### [Recorded data]
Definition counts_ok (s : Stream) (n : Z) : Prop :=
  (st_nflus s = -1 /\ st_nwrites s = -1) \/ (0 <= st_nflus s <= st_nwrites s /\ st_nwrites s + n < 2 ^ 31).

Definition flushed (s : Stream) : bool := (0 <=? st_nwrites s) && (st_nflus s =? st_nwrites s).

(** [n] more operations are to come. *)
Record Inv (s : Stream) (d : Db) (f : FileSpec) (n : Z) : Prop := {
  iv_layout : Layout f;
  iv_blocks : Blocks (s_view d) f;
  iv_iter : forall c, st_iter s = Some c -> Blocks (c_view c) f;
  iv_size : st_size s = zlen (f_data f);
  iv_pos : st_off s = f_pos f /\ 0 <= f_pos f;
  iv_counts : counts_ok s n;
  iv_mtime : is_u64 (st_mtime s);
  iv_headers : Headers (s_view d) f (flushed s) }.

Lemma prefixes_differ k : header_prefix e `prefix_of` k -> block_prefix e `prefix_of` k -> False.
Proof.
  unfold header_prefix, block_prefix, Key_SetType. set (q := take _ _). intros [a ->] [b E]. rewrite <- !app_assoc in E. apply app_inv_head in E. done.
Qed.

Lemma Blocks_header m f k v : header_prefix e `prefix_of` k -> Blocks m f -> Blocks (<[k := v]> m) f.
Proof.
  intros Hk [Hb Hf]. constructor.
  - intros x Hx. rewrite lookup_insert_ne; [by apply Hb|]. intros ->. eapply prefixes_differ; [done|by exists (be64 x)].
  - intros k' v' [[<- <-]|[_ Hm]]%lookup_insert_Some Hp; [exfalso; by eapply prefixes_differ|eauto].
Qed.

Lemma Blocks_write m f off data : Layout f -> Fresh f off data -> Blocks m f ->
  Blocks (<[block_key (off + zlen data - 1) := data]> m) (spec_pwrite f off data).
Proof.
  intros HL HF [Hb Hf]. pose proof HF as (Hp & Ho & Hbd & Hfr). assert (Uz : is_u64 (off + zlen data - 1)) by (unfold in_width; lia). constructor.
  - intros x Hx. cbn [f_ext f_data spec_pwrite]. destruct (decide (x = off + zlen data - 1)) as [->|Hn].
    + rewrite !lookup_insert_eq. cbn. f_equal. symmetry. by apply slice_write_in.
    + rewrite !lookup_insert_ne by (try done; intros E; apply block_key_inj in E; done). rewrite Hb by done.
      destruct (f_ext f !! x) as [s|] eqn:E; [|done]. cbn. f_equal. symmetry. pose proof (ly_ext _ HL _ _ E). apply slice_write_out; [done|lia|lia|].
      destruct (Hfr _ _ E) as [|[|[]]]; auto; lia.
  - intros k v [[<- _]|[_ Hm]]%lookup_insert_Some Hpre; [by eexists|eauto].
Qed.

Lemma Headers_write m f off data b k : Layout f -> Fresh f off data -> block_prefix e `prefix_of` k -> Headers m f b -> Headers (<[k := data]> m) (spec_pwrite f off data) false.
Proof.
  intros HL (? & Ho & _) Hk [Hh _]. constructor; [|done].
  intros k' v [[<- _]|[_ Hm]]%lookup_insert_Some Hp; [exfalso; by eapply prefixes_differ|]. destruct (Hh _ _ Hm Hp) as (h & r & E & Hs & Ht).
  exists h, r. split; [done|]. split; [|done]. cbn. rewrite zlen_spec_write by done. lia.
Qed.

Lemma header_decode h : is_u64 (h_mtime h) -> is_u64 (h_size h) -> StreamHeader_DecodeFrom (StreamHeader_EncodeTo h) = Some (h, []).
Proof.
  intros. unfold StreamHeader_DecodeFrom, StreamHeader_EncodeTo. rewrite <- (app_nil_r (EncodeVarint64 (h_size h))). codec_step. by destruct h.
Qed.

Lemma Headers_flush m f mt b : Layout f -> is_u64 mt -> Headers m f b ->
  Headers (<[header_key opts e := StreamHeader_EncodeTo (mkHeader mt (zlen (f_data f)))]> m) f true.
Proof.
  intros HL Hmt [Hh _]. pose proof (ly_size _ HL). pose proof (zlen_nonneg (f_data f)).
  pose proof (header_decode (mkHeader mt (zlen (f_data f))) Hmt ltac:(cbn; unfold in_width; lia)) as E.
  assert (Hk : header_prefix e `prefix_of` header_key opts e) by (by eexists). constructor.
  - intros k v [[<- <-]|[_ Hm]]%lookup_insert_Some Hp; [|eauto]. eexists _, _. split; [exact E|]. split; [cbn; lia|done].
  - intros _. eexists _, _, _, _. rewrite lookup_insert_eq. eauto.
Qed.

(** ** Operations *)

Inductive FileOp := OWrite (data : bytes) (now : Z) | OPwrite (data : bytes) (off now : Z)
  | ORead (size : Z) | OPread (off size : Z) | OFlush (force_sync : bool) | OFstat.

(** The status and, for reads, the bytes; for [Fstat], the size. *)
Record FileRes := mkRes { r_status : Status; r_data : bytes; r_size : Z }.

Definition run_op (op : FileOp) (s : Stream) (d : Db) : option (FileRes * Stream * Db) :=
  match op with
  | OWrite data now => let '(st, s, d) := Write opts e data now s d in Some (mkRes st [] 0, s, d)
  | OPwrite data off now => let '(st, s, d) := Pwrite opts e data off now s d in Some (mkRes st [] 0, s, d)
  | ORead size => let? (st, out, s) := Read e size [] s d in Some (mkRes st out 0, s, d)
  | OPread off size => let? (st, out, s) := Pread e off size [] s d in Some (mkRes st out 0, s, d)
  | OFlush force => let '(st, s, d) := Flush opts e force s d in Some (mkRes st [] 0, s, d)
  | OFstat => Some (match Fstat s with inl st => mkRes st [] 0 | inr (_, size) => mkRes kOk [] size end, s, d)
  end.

...

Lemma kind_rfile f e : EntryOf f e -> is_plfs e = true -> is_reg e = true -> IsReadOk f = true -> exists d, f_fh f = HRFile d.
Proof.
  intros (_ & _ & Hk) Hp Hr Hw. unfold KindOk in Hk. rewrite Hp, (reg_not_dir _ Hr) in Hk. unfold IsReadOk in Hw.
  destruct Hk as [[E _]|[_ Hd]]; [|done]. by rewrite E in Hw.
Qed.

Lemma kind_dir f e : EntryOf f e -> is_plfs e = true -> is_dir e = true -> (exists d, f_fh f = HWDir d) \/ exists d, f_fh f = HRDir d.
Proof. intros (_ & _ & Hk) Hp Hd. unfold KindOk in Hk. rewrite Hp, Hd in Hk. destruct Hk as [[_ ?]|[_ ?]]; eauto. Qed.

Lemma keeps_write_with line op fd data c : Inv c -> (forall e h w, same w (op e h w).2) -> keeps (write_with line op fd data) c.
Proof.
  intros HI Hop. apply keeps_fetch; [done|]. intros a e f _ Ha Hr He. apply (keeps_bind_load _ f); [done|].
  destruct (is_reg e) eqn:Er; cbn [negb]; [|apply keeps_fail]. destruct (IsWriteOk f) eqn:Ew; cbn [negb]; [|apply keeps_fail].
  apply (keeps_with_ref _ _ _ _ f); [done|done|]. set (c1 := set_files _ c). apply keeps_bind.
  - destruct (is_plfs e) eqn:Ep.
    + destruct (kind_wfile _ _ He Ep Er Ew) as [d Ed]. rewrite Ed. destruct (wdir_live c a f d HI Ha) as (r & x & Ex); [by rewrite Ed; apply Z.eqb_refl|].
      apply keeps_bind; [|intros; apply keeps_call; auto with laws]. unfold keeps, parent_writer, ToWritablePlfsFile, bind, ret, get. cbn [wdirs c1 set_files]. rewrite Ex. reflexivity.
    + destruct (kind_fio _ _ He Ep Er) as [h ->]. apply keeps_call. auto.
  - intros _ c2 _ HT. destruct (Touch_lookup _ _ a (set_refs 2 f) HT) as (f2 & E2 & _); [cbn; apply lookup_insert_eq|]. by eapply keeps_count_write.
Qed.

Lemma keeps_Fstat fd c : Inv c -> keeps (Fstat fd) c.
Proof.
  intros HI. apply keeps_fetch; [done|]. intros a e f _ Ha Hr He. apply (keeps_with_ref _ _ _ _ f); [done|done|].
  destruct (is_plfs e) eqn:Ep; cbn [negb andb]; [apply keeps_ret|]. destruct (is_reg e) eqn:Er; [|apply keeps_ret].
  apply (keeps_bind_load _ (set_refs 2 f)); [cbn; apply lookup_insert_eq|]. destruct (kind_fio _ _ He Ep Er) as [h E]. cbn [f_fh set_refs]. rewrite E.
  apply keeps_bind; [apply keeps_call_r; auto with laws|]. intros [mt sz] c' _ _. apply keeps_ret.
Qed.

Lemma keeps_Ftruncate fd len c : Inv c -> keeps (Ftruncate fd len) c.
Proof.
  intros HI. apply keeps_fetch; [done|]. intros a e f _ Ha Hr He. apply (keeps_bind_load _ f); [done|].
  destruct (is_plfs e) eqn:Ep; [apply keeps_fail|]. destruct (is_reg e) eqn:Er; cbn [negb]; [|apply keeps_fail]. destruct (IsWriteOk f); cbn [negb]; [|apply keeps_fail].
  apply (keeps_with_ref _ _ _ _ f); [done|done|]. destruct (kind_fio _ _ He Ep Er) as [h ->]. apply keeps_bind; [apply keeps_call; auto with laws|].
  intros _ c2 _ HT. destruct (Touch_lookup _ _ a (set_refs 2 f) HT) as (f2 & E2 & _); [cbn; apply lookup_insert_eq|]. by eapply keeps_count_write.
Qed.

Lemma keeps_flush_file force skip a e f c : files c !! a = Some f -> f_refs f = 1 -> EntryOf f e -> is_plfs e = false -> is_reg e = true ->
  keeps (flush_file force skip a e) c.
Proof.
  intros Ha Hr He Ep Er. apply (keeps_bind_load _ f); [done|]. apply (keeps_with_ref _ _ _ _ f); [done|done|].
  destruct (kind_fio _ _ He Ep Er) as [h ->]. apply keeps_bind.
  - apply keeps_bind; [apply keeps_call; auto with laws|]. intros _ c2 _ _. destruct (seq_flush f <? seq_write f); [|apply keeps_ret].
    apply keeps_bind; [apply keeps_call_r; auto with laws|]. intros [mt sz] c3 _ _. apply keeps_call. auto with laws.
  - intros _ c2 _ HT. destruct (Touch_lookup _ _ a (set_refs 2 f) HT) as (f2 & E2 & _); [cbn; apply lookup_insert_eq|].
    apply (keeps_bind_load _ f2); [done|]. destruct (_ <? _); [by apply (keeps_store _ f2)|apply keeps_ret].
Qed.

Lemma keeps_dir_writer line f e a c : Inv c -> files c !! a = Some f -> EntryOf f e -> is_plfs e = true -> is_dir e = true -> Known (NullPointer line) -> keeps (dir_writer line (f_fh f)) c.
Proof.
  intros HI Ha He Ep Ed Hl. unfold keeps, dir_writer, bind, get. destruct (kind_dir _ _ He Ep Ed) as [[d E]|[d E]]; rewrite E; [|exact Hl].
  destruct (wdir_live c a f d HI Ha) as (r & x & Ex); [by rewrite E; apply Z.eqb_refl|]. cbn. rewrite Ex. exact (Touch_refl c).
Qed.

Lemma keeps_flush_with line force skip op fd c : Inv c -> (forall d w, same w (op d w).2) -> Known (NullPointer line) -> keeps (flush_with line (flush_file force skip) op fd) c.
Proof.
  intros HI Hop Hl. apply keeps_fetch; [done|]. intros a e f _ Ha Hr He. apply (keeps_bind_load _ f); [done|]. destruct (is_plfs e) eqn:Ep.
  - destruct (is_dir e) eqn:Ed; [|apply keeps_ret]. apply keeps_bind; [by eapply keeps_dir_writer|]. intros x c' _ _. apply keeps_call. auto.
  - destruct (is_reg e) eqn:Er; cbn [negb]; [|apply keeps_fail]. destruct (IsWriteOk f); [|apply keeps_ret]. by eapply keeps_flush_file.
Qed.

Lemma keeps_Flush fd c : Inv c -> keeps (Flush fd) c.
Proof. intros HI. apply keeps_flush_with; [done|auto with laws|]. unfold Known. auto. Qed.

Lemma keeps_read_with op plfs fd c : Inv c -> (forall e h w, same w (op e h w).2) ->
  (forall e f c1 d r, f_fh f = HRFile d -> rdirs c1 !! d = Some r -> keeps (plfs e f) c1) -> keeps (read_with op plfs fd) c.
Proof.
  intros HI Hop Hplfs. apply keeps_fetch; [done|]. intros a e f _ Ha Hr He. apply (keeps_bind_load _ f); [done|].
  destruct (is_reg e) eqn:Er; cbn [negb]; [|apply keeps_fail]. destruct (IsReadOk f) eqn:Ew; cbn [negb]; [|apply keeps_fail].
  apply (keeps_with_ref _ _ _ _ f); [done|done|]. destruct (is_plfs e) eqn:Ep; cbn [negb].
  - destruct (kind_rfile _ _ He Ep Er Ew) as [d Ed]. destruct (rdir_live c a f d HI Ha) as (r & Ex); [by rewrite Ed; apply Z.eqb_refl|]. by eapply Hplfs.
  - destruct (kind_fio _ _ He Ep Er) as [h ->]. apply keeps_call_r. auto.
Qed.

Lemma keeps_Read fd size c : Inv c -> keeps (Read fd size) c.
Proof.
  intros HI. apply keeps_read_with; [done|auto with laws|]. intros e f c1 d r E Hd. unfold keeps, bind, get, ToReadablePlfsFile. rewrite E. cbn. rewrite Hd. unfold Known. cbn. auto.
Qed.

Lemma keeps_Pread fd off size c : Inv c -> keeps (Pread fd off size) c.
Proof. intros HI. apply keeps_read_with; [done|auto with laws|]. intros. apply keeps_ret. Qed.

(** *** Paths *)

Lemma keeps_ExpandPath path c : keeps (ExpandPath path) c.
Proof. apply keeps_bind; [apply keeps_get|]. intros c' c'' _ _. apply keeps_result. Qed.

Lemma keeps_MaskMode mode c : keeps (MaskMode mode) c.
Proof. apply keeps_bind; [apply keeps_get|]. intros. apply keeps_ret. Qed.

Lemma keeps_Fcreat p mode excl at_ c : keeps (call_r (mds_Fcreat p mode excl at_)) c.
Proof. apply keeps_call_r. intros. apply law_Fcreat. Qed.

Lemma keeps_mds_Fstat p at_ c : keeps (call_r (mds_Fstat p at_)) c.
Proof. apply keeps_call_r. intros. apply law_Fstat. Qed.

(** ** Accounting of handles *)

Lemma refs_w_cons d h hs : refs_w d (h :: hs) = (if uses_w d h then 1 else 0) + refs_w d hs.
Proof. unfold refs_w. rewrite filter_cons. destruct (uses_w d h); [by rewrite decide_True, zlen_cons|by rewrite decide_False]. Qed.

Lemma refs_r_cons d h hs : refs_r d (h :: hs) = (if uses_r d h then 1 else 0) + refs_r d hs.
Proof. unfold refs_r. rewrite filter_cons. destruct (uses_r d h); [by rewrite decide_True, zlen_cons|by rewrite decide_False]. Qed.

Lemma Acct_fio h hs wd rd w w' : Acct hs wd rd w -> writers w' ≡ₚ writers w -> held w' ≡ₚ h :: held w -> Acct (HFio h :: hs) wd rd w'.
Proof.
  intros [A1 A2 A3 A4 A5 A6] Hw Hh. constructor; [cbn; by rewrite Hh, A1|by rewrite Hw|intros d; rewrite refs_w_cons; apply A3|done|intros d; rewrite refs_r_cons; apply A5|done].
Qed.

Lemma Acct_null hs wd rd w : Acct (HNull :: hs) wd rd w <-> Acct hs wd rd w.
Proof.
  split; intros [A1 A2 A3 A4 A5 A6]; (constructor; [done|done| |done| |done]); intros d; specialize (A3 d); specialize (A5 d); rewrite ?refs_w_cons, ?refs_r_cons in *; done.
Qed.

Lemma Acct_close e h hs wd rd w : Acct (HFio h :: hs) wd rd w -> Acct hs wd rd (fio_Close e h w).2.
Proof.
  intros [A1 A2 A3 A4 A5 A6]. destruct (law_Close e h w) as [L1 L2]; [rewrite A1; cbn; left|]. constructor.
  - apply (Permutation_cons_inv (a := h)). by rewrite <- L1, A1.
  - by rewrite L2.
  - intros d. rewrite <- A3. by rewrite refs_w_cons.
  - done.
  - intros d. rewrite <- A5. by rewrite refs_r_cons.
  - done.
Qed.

==

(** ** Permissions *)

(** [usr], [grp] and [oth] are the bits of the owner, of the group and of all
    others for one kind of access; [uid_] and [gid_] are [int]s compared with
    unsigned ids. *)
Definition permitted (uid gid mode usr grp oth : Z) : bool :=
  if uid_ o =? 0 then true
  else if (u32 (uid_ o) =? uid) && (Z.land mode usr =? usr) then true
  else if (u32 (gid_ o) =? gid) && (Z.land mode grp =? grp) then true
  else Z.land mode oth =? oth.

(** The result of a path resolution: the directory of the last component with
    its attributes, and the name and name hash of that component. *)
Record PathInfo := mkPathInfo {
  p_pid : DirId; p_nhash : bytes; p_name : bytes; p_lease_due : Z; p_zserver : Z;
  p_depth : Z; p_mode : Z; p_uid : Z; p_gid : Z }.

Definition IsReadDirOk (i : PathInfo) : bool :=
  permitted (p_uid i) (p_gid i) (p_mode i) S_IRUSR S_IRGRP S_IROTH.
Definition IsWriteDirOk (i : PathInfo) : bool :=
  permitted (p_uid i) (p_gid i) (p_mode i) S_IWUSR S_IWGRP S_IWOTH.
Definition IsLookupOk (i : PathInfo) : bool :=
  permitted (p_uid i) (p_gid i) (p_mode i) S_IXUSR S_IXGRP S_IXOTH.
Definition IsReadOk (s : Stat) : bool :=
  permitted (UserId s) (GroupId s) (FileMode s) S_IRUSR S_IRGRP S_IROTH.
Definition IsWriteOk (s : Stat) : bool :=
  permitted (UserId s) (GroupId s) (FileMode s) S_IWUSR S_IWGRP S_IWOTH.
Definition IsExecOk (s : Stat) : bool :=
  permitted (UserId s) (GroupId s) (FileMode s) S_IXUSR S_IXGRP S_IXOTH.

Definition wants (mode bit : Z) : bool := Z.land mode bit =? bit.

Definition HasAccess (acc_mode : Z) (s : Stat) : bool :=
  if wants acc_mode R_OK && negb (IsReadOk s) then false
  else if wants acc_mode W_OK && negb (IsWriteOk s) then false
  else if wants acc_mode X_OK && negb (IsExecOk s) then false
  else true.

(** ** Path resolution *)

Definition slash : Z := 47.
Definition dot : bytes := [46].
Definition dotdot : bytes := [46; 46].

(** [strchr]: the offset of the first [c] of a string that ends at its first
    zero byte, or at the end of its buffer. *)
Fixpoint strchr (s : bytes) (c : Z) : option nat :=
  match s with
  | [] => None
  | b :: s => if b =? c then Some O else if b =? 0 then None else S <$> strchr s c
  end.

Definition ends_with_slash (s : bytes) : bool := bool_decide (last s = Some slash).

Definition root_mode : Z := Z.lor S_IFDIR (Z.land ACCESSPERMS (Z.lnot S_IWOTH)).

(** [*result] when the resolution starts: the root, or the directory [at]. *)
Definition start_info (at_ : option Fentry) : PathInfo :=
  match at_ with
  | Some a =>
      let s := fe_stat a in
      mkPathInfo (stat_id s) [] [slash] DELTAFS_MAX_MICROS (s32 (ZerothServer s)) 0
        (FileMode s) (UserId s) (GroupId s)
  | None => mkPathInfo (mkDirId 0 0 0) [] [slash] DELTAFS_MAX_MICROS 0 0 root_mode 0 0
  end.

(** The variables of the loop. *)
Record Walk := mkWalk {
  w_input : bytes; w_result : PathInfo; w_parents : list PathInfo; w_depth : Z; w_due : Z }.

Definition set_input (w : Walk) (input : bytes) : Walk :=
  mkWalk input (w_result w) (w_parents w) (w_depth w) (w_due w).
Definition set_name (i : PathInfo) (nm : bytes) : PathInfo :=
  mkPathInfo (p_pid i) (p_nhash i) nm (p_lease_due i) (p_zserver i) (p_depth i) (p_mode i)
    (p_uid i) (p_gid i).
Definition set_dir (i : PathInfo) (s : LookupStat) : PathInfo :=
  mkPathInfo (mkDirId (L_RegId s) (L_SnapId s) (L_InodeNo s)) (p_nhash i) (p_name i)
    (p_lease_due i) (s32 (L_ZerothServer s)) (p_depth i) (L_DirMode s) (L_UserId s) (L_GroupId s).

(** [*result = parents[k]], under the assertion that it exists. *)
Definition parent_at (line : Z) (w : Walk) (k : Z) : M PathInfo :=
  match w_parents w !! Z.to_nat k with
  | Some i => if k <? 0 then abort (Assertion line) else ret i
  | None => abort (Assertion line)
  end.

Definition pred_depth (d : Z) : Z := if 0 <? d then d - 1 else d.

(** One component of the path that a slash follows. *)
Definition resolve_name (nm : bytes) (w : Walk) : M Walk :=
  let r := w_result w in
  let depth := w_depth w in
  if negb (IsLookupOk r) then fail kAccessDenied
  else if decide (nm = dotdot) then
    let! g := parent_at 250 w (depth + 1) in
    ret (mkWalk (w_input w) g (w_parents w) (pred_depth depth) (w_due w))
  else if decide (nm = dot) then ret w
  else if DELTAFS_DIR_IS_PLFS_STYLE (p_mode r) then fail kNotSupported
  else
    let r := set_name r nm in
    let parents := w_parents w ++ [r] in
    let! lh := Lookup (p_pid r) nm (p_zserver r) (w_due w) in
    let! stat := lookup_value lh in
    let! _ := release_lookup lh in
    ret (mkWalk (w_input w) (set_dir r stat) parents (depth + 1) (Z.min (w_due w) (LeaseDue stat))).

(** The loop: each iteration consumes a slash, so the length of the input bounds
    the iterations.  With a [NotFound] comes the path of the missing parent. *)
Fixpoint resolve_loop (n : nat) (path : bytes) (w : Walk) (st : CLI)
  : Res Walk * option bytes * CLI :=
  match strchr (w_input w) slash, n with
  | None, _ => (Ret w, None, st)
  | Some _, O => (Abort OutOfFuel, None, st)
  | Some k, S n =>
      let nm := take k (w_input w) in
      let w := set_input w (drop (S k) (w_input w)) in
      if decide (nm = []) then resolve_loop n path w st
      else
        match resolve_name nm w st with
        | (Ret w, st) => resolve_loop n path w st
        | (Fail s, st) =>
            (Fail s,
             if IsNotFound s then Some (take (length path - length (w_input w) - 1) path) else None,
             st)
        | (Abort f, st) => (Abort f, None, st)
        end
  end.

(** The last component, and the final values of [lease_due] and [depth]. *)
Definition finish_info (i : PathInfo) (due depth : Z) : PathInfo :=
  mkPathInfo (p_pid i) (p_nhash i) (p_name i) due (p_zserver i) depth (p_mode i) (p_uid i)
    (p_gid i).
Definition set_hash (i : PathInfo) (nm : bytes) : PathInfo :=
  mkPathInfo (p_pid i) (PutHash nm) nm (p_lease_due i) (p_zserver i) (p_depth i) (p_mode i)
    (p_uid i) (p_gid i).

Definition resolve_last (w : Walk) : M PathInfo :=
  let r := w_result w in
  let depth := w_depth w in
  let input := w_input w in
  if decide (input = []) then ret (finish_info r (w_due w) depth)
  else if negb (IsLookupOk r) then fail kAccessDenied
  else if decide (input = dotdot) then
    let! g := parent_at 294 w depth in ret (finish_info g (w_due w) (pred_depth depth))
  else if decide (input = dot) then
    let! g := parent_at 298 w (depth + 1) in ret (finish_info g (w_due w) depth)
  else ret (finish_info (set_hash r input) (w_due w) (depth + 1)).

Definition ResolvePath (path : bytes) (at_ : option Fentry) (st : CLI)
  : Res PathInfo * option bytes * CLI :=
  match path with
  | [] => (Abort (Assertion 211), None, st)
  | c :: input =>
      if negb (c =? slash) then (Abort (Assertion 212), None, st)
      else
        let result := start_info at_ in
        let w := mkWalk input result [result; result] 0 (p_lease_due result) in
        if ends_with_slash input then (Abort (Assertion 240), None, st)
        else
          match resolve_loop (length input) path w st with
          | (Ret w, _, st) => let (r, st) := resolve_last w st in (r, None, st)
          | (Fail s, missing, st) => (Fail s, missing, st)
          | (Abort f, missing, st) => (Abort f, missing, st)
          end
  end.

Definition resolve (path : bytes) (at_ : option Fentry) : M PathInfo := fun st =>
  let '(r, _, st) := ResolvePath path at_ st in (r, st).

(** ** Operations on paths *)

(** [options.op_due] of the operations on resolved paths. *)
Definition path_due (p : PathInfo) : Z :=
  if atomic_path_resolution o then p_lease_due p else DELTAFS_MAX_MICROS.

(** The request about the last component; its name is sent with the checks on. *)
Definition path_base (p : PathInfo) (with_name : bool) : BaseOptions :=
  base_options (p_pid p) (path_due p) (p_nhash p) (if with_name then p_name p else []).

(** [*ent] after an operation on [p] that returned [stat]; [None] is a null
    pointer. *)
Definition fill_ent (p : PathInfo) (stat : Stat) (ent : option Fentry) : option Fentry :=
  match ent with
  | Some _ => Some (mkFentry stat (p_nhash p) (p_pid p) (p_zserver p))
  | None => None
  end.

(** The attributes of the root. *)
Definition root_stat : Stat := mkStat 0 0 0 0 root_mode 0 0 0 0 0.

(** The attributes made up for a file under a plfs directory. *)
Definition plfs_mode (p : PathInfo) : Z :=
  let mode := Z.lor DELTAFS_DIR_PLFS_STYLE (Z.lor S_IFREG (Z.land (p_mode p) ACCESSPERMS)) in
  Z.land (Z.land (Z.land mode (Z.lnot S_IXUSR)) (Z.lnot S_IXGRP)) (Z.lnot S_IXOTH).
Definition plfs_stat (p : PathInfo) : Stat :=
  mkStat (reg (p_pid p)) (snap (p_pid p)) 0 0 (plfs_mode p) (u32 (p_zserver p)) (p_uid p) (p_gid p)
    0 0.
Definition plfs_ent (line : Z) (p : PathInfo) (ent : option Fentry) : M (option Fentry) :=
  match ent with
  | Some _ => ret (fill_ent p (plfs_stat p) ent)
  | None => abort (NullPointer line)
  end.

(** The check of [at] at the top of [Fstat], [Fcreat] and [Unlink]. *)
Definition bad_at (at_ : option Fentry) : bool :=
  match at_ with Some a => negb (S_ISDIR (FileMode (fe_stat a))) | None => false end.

### [Task statement]
Would you please copy, word for word, everything above from the line containing "else if (u32 (gid_" down to the line containing "Definition dotdot : bytes := [46; 46].", those two lines included?

### [Answer]
  else if (u32 (gid_ o) =? gid) && (Z.land mode grp =? grp) then true
  else Z.land mode oth =? oth.

(** The result of a path resolution: the directory of the last component with
    its attributes, and the name and name hash of that component. *)
Record PathInfo := mkPathInfo {
  p_pid : DirId; p_nhash : bytes; p_name : bytes; p_lease_due : Z; p_zserver : Z;
  p_depth : Z; p_mode : Z; p_uid : Z; p_gid : Z }.

Definition IsReadDirOk (i : PathInfo) : bool :=
  permitted (p_uid i) (p_gid i) (p_mode i) S_IRUSR S_IRGRP S_IROTH.
Definition IsWriteDirOk (i : PathInfo) : bool :=
  permitted (p_uid i) (p_gid i) (p_mode i) S_IWUSR S_IWGRP S_IWOTH.
Definition IsLookupOk (i : PathInfo) : bool :=
  permitted (p_uid i) (p_gid i) (p_mode i) S_IXUSR S_IXGRP S_IXOTH.
Definition IsReadOk (s : Stat) : bool :=
  permitted (UserId s) (GroupId s) (FileMode s) S_IRUSR S_IRGRP S_IROTH.
Definition IsWriteOk (s : Stat) : bool :=
  permitted (UserId s) (GroupId s) (FileMode s) S_IWUSR S_IWGRP S_IWOTH.
Definition IsExecOk (s : Stat) : bool :=
  permitted (UserId s) (GroupId s) (FileMode s) S_IXUSR S_IXGRP S_IXOTH.

Definition wants (mode bit : Z) : bool := Z.land mode bit =? bit.

Definition HasAccess (acc_mode : Z) (s : Stat) : bool :=
  if wants acc_mode R_OK && negb (IsReadOk s) then false
  else if wants acc_mode W_OK && negb (IsWriteOk s) then false
  else if wants acc_mode X_OK && negb (IsExecOk s) then false
  else true.

(** ** Path resolution *)

Definition slash : Z := 47.
Definition dot : bytes := [46].
Definition dotdot : bytes := [46; 46].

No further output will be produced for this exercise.